■ **EXERCISE AIM**
The answer is to be an exact copy of the lines below running from the line with "Definition add_group (prefix_granularity" down to the line with "(length l)) l.", both ends included, and nothing more.

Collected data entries

-------

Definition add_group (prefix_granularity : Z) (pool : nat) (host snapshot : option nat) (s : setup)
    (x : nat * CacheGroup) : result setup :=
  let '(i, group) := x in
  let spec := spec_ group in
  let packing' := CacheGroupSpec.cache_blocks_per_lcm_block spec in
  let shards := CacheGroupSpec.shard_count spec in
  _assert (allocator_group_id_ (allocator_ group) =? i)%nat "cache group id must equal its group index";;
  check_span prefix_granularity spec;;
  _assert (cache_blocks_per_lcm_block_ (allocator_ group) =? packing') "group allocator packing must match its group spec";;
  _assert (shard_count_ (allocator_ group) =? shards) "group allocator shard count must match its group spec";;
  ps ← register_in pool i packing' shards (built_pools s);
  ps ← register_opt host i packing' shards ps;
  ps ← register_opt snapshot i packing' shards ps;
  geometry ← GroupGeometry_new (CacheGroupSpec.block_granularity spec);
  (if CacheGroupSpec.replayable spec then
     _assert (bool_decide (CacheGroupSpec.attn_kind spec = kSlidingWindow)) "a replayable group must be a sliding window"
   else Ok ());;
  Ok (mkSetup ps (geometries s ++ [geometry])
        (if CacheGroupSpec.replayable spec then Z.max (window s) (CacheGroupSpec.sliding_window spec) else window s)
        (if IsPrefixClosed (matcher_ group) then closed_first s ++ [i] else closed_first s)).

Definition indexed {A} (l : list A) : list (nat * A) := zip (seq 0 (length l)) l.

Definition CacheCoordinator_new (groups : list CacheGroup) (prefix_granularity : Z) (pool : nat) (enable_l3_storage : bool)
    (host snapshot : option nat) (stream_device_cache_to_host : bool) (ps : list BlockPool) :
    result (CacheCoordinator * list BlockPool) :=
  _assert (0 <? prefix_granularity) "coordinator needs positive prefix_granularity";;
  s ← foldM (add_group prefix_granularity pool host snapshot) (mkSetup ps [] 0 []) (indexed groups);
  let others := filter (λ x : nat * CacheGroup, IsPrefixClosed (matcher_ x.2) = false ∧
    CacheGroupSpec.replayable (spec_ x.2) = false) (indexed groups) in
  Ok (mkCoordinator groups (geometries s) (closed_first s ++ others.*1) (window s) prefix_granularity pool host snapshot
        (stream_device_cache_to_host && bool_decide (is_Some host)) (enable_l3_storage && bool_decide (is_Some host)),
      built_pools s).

-------

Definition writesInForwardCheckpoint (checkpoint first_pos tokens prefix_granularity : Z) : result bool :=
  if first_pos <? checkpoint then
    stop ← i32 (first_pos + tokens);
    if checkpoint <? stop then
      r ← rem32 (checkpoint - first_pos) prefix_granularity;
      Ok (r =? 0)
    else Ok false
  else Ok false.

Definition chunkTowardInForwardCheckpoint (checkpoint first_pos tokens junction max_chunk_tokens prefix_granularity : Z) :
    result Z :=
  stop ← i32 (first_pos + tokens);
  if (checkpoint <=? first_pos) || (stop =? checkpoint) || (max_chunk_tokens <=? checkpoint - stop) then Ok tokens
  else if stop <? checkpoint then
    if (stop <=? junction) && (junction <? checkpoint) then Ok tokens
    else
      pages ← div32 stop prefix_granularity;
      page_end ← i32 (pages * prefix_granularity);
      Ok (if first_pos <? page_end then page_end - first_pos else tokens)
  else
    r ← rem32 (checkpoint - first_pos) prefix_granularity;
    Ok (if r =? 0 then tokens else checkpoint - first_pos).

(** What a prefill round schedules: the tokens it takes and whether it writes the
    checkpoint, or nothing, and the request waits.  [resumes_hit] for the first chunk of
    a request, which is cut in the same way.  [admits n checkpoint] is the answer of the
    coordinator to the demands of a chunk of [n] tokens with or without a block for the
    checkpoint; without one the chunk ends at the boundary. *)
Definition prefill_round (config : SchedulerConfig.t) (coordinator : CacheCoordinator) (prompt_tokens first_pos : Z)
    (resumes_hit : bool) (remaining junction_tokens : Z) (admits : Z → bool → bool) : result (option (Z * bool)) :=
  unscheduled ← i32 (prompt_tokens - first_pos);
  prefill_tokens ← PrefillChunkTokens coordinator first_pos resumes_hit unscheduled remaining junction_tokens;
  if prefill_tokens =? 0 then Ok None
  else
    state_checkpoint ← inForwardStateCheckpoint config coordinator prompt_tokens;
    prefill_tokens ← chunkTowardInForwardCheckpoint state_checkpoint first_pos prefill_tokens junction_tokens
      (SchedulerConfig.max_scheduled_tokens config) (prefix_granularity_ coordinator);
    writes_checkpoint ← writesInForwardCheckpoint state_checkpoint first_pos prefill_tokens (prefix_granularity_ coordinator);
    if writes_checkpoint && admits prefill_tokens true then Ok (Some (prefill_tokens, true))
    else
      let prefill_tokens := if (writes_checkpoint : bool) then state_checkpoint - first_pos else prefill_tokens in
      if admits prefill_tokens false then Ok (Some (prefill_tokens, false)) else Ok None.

-------

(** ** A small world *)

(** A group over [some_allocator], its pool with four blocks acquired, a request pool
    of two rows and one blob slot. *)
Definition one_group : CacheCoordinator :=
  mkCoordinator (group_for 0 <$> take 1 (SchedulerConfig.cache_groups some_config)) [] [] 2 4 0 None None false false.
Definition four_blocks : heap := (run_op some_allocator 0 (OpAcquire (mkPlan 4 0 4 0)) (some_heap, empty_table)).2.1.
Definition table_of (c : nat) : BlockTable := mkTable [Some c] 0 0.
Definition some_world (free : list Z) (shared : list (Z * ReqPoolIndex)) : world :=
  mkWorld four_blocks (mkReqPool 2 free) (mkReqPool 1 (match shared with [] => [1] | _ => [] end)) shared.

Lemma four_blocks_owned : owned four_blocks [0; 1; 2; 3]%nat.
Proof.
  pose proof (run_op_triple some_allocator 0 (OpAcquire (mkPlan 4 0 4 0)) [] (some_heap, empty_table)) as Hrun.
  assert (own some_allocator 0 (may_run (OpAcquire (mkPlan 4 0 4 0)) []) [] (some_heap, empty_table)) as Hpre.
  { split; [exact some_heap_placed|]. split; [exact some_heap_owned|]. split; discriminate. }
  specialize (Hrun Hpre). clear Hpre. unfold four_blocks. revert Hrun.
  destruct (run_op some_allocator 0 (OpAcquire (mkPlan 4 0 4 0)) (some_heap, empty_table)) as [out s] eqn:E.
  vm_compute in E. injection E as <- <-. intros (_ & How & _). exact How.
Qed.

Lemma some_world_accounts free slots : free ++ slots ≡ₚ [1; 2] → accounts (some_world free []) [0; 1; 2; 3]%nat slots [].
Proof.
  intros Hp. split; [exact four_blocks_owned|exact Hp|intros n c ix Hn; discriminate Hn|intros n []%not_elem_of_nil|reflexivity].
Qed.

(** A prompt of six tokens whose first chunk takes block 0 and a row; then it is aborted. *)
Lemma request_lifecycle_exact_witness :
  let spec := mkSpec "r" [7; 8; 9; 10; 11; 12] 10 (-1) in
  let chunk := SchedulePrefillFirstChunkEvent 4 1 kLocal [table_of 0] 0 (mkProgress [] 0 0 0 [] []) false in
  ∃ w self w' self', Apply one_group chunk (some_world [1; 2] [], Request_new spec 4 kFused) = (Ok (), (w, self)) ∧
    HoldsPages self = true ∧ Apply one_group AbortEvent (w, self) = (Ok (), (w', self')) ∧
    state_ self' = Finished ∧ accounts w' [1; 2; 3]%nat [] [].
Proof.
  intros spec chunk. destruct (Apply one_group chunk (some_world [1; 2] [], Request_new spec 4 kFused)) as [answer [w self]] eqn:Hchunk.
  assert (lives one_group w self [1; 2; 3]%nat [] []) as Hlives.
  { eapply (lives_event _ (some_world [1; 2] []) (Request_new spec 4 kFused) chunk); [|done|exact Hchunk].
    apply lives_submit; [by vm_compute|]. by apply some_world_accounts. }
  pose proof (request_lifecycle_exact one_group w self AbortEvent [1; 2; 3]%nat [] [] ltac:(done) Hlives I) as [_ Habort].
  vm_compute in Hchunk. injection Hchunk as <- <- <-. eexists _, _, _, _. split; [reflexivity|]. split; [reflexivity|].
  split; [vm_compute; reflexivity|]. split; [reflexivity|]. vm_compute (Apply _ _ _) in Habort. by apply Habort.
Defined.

-------

■ **EXERCISE SOLUTION**
Definition add_group (prefix_granularity : Z) (pool : nat) (host snapshot : option nat) (s : setup)
    (x : nat * CacheGroup) : result setup :=
  let '(i, group) := x in
  let spec := spec_ group in
  let packing' := CacheGroupSpec.cache_blocks_per_lcm_block spec in
  let shards := CacheGroupSpec.shard_count spec in
  _assert (allocator_group_id_ (allocator_ group) =? i)%nat "cache group id must equal its group index";;
  check_span prefix_granularity spec;;
  _assert (cache_blocks_per_lcm_block_ (allocator_ group) =? packing') "group allocator packing must match its group spec";;
  _assert (shard_count_ (allocator_ group) =? shards) "group allocator shard count must match its group spec";;
  ps ← register_in pool i packing' shards (built_pools s);
  ps ← register_opt host i packing' shards ps;
  ps ← register_opt snapshot i packing' shards ps;
  geometry ← GroupGeometry_new (CacheGroupSpec.block_granularity spec);
  (if CacheGroupSpec.replayable spec then
     _assert (bool_decide (CacheGroupSpec.attn_kind spec = kSlidingWindow)) "a replayable group must be a sliding window"
   else Ok ());;
  Ok (mkSetup ps (geometries s ++ [geometry])
        (if CacheGroupSpec.replayable spec then Z.max (window s) (CacheGroupSpec.sliding_window spec) else window s)
        (if IsPrefixClosed (matcher_ group) then closed_first s ++ [i] else closed_first s)).

Definition indexed {A} (l : list A) : list (nat * A) := zip (seq 0 (length l)) l.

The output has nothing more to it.